Saved data entries
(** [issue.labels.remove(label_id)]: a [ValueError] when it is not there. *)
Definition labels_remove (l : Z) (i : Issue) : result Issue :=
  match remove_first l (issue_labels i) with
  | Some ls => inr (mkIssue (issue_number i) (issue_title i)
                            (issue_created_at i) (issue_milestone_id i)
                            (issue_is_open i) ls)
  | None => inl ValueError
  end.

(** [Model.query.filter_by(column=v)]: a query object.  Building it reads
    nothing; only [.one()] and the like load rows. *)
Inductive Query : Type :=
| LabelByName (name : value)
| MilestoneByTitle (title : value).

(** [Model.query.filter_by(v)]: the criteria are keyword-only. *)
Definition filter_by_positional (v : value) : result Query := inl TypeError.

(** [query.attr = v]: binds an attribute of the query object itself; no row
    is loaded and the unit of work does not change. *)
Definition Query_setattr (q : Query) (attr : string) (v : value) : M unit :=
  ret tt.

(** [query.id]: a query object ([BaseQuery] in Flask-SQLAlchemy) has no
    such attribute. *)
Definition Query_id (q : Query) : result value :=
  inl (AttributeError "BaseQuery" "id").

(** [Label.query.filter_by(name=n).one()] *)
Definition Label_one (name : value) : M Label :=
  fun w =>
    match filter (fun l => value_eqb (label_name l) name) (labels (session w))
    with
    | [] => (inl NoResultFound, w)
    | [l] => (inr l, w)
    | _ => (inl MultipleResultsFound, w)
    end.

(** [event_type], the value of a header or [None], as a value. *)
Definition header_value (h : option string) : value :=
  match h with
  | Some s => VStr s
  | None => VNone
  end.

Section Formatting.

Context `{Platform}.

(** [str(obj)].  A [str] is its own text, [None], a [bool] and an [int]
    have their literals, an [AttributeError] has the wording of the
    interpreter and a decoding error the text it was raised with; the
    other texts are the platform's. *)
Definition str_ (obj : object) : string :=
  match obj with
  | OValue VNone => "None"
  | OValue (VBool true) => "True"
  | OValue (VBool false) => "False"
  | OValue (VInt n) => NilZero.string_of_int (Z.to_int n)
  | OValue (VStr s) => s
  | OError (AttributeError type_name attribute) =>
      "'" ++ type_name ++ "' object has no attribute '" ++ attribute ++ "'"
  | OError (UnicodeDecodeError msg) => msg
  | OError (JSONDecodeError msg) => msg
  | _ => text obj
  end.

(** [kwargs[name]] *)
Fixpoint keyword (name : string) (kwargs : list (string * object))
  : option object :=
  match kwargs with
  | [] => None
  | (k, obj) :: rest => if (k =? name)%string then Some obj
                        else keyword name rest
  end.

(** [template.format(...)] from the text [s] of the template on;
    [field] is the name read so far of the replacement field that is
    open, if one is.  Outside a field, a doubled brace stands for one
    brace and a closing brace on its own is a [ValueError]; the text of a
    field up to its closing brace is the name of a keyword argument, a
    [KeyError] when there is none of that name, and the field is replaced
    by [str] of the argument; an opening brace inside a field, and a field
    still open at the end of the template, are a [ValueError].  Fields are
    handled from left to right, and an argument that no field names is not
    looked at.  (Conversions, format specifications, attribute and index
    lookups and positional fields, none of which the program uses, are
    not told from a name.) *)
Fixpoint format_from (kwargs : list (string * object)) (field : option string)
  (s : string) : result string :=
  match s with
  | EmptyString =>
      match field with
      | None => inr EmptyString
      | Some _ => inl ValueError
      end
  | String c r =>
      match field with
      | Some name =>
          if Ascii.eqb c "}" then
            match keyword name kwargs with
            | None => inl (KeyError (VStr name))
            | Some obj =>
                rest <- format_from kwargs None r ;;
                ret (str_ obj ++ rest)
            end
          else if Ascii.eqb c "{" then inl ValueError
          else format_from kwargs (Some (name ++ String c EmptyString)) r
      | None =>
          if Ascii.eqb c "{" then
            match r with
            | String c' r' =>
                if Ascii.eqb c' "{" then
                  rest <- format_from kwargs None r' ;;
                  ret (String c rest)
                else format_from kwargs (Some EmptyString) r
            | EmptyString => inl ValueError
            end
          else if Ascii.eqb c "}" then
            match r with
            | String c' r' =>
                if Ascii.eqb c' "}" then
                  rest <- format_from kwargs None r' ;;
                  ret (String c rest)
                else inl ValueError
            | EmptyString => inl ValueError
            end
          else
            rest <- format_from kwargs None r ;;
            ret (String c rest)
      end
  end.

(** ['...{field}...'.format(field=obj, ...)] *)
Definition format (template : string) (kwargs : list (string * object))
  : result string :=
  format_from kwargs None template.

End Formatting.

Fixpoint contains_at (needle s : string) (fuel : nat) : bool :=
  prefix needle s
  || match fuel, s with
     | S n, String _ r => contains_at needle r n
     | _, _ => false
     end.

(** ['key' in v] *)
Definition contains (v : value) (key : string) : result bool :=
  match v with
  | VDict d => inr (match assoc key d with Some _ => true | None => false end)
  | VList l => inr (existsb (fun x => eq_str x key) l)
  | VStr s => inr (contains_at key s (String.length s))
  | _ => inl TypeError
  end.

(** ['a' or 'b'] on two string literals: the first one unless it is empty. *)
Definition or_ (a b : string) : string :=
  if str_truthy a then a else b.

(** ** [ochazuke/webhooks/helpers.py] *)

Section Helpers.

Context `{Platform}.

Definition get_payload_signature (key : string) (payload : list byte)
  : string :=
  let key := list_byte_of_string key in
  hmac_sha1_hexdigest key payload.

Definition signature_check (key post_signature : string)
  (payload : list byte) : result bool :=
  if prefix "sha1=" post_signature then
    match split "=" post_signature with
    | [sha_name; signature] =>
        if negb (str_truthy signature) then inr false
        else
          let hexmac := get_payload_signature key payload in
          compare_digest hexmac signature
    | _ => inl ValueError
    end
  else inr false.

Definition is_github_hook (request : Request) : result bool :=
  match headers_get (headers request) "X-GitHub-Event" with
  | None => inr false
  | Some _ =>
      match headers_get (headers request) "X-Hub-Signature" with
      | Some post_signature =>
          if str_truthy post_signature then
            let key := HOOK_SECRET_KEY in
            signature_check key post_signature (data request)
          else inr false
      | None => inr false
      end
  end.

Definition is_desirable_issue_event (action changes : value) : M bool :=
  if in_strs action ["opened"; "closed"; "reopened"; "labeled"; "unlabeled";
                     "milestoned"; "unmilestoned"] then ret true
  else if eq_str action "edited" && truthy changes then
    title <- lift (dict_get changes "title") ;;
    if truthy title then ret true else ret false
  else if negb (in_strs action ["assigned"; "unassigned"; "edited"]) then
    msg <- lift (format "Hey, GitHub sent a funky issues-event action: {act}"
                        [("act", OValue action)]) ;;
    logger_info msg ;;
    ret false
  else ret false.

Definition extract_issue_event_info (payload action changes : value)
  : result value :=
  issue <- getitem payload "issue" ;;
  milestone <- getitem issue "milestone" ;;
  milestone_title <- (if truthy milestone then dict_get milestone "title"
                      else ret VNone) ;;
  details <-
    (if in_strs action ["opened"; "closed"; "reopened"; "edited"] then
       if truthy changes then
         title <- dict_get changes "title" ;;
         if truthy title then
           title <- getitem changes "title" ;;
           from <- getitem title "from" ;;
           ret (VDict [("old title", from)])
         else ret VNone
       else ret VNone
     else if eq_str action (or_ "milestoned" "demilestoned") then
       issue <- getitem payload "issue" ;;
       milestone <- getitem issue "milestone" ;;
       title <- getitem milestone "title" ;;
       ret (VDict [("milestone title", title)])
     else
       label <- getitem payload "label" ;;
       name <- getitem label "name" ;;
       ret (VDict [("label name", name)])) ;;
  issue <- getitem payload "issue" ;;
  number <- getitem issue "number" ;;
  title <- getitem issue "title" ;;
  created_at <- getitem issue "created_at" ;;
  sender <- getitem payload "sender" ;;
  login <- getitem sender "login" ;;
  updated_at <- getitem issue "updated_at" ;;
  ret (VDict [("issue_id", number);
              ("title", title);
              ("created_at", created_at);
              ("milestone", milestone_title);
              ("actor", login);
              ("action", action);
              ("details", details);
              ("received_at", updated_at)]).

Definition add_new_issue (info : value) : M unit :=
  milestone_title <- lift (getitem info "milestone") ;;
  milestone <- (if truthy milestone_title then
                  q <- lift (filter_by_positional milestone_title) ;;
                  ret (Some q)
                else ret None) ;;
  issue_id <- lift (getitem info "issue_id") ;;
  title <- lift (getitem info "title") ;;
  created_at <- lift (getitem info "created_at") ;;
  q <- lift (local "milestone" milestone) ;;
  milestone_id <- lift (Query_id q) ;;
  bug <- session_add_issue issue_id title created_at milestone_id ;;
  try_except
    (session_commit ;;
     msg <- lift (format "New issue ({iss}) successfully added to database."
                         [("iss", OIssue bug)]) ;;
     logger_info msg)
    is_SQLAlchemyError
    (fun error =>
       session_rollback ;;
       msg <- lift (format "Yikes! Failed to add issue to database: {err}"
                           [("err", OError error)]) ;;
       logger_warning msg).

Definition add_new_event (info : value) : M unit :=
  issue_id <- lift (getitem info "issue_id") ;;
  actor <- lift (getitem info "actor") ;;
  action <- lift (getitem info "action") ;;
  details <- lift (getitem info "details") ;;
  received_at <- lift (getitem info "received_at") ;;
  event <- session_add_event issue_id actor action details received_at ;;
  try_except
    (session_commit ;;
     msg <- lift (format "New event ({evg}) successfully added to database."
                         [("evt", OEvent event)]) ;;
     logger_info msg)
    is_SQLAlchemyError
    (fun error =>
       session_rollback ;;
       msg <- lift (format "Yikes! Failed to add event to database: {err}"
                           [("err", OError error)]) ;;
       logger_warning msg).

_What to work on_:
Your task is to restate, word for word, only those lines above that fall between the line holding "if str_truthy post_signature then" and the line holding "created_at <- getitem", inclusive.

_Response below_:
          if str_truthy post_signature then
            let key := HOOK_SECRET_KEY in
            signature_check key post_signature (data request)
          else inr false
      | None => inr false
      end
  end.

Definition is_desirable_issue_event (action changes : value) : M bool :=
  if in_strs action ["opened"; "closed"; "reopened"; "labeled"; "unlabeled";
                     "milestoned"; "unmilestoned"] then ret true
  else if eq_str action "edited" && truthy changes then
    title <- lift (dict_get changes "title") ;;
    if truthy title then ret true else ret false
  else if negb (in_strs action ["assigned"; "unassigned"; "edited"]) then
    msg <- lift (format "Hey, GitHub sent a funky issues-event action: {act}"
                        [("act", OValue action)]) ;;
    logger_info msg ;;
    ret false
  else ret false.

Definition extract_issue_event_info (payload action changes : value)
  : result value :=
  issue <- getitem payload "issue" ;;
  milestone <- getitem issue "milestone" ;;
  milestone_title <- (if truthy milestone then dict_get milestone "title"
                      else ret VNone) ;;
  details <-
    (if in_strs action ["opened"; "closed"; "reopened"; "edited"] then
       if truthy changes then
         title <- dict_get changes "title" ;;
         if truthy title then
           title <- getitem changes "title" ;;
           from <- getitem title "from" ;;
           ret (VDict [("old title", from)])
         else ret VNone
       else ret VNone
     else if eq_str action (or_ "milestoned" "demilestoned") then
       issue <- getitem payload "issue" ;;
       milestone <- getitem issue "milestone" ;;
       title <- getitem milestone "title" ;;
       ret (VDict [("milestone title", title)])
     else
       label <- getitem payload "label" ;;
       name <- getitem label "name" ;;
       ret (VDict [("label name", name)])) ;;
  issue <- getitem payload "issue" ;;
  number <- getitem issue "number" ;;
  title <- getitem issue "title" ;;
  created_at <- getitem issue "created_at" ;;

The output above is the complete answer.